What it won't do: fire a Slack alert at 3:47 PM Tuesday when the confusion score on your pricing page went from 24 to 68, 90 minutes after the deploy, with 79% of the signal concentrated on dead clicks on a feature comparison row that broke in the new layout.
That's deploy correlation. PostHog doesn't have it.
The behavioral signal gap
PostHog tracks what users did. Flusterduck tracks how users felt while doing it.
Rage clicks, loop navigation, form hesitation, focus traps, scroll hijack: all 18 of these signals are invisible in standard event tracking. A rage click looks like a regular click in PostHog's event log. Five rage clicks in two seconds on the same element is a user in crisis. Without the behavioral layer, you can't tell them apart.
Research on cursor behavior from Jeff Huang's CHI 2011 study found that cursor movement correlates strongly with user attention and intent. When cursor behavior becomes erratic (rapid back-and-forth, repeated targeting of non-responsive elements), it's a signal that something on the page is wrong. PostHog's event tracking records the clicks. It doesn't record the pattern.
Who should use PostHog alone vs. PostHog plus monitoring
Teams under 500 daily active users: PostHog alone is probably fine. Session volume is low enough that you can manually review recordings when something seems off.
Teams above 2,000 daily active users: the volume makes manual investigation slow, and the statistical noise means problems can hide in funnel data for days before they're visible. Proactive monitoring that surfaces problems to you (rather than waiting for you to look) starts paying for itself.

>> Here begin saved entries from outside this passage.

Lemma bt_insert_sorted {V} k (v : V) m : bt_sorted m → bt_sorted (bt_insert k v m).
Proof.
  unfold bt_sorted. intros H.
  enough (StronglySorted (λ a b, String.compare a.1 b.1 = Lt) (bt_insert k v m)
          ∧ ∀ j, String.compare j k = Lt → Forall (λ b, String.compare j b.1 = Lt) m →
              Forall (λ b, String.compare j b.1 = Lt) (bt_insert k v m)) by tauto.
  induction H as [|[k1 v1] m Hm [IH1 IH2] Hf]; simpl.
  { split; [by repeat constructor|]. by repeat constructor. }
  destruct (String.compare k k1) eqn:E.
  - apply string_compare_eq in E as ->. split; [by constructor|].
    intros j Hj Hall. inversion Hall; by constructor.
  - split.
    + constructor; [by constructor|]. constructor; [done|].
      eapply Forall_impl; [done|]. intros b Hb. simpl in *. by eapply string_compare_trans.
    + intros j Hj Hall. by constructor.
  - split.
    + constructor; [done|]. apply IH2; [|done].
      simpl. rewrite String.compare_antisym, E. done.
    + intros j Hj Hall. inversion Hall; subst. constructor; auto.
Qed.

Lemma read_key_sorted entry tools kv entry' tools' :
  bt_sorted tools → read_key (entry, tools) kv = Ok (entry', tools') → bt_sorted tools'.
Proof.
  intros Hs H. destruct kv as [key value]. unfold read_key in H.
  repeat (case_decide; [simplify_result; try done|]).
  { apply rbind_Ok in H as (n & _ & H). by simplify_result. }
  destruct (str_strip_prefix "env." key); [by simplify_result|].
  apply rbind_Ok in H as (rest & _ & H). apply rbind_Ok in H as ([tool field] & _ & H).
  case_decide; [simplify_result; by apply bt_insert_sorted|].
  apply rbind_Ok in H as ([arg attr] & _ & H). simplify_result. by apply bt_insert_sorted.
Qed.

Lemma read_keys_sorted data entry tools entry' tools' :
  bt_sorted tools → read_keys (entry, tools) data = Ok (entry', tools') → bt_sorted tools'.
Proof.
  revert entry tools. induction data as [|kv data IH]; intros entry tools Hs H; simpl in H.
  { by simplify_result. }
  apply rbind_Ok in H as ([e1 t1] & H1 & H). eapply IH; [|done]. by eapply read_key_sorted.
Qed.

(** The grammar of the flat keys. *)
Definition known_key (key : string) : bool :=
  bool_decide (key ∈ ["image"; "keepalive"; "deadlineSeconds"])
  || str_starts_with "env." key
  || match str_strip_prefix "tool." key ≫= str_split_once dot with
     | Some (_, field) =>
         bool_decide (field = "description")
         || bool_decide (is_Some (str_strip_prefix "arg." field ≫= str_split_once dot))
     | None => false
     end.

Lemma read_key_known acc kv acc' : read_key acc kv = Ok acc' → known_key kv.1 = true.
Proof.
  destruct acc as [entry tools], kv as [key value]. unfold read_key, known_key. simpl. intros H.
  destruct (decide (key ∈ ["image"; "keepalive"; "deadlineSeconds"])) as [Ek|Ek];
    [by rewrite bool_decide_eq_true_2 by done|].
  rewrite bool_decide_eq_false_2 by done. cbn [orb].
  repeat (case_decide; [set_solver|]).
  destruct (str_strip_prefix "env." key) as [r|] eqn:Ee.
  { apply str_strip_prefix_Some in Ee. apply orb_true_iff. left.
    apply str_starts_with_spec. eauto. }
  apply orb_true_iff. right.
  apply rbind_Ok in H as (rest & Hr%ok_or_Ok & H).
  apply rbind_Ok in H as ([tool field] & Hs%ok_or_Ok & H).
  rewrite Hr. cbn [mbind option_bind]. rewrite Hs.
  case_decide; [by rewrite bool_decide_eq_true_2|].
  apply rbind_Ok in H as ([arg attr] & Ha%ok_or_Ok & H).
  apply orb_true_iff. right. apply bool_decide_eq_true.
  apply bind_Some in Ha as (a & Ha1 & Ha2). exists (arg, attr). apply bind_Some. eauto.
Qed.

Lemma read_keys_known data acc acc' :
  read_keys acc data = Ok acc' → Forall (λ kv, known_key kv.1 = true) data.
Proof.
  revert acc. induction data as [|kv data IH]; intros acc H; simpl in H; constructor;
    apply rbind_Ok in H as (a1 & H1 & H); eauto using read_key_known.
Qed.

Lemma build_tool_name t d : build_tool t = Ok d → tool_name d = t.1.
Proof.
  destruct t as [n [desc args]]. simpl. intros H. apply rbind_Ok in H as (? & _ & H).
  by simplify_result.
Qed.

(** ** Lemmas: argument validation *)

Section json_lemmas.
Context {Num : Type} (is_i64 is_u64 : Num → bool) (num_to_string : Num → string).

Abbreviation value_of := (arg_value is_i64 is_u64 num_to_string).

Definition provided (obj : list (string * Json Num)) (arg : ArgDecl) : option string :=
  bt_get (arg_name arg) obj ≫= value_of (arg_ty arg).

(** What the loop requires of one declared argument. *)
Definition arg_ok (obj : list (string * Json Num)) (arg : ArgDecl) : Prop :=
  match bt_get (arg_name arg) obj with
  | None => arg_required arg = false
  | Some v => is_Some (value_of (arg_ty arg) v)
  end.

Definition env_of (obj : list (string * Json Num)) (args : list ArgDecl) (m : gmap string string)
  : gmap string string :=
  foldl (λ m arg, match provided obj arg with Some s => <[arg_env arg := s]> m | None => m end) m args.

Lemma bind_args_Ok obj args m env :
  bind_args is_i64 is_u64 num_to_string obj args m = Ok env ↔
  Forall (arg_ok obj) args ∧ env = env_of obj args m.
Proof.
  revert m. induction args as [|arg args IH]; intros m; simpl.
  { split; [intros [= <-]; by split; [constructor|] | by intros [_ ->]]. }
  rewrite Forall_cons. unfold arg_ok at 1, provided.
  destruct (bt_get (arg_name arg) obj) as [v|]; simpl.
  - destruct (value_of (arg_ty arg) v); [|split; [done|by intros [[[? [=]] _] _]]].
    rewrite IH. naive_solver.
  - destruct (arg_required arg); [naive_solver|]. rewrite IH. naive_solver.
Qed.

Lemma env_of_other obj args m e :
  e ∉ arg_env <$> args → env_of obj args m !! e = m !! e.
Proof.
  revert m. induction args as [|arg args IH]; intros m He; simpl in *; [done|].
  rewrite IH by set_solver. destruct (provided obj arg); [|done].
  rewrite lookup_insert_ne by set_solver. done.
Qed.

Teams shipping multiple deploys per week: deploy correlation has direct ROI. Every deploy that degrades UX is costing conversions until someone notices. Shrinking that window from days to 90 minutes is measurable.
PostHog is the best tool I know for understanding what users do. Flusterduck is built to tell you when they're struggling. Both questions matter. The gap between them is where confusing products live undetected.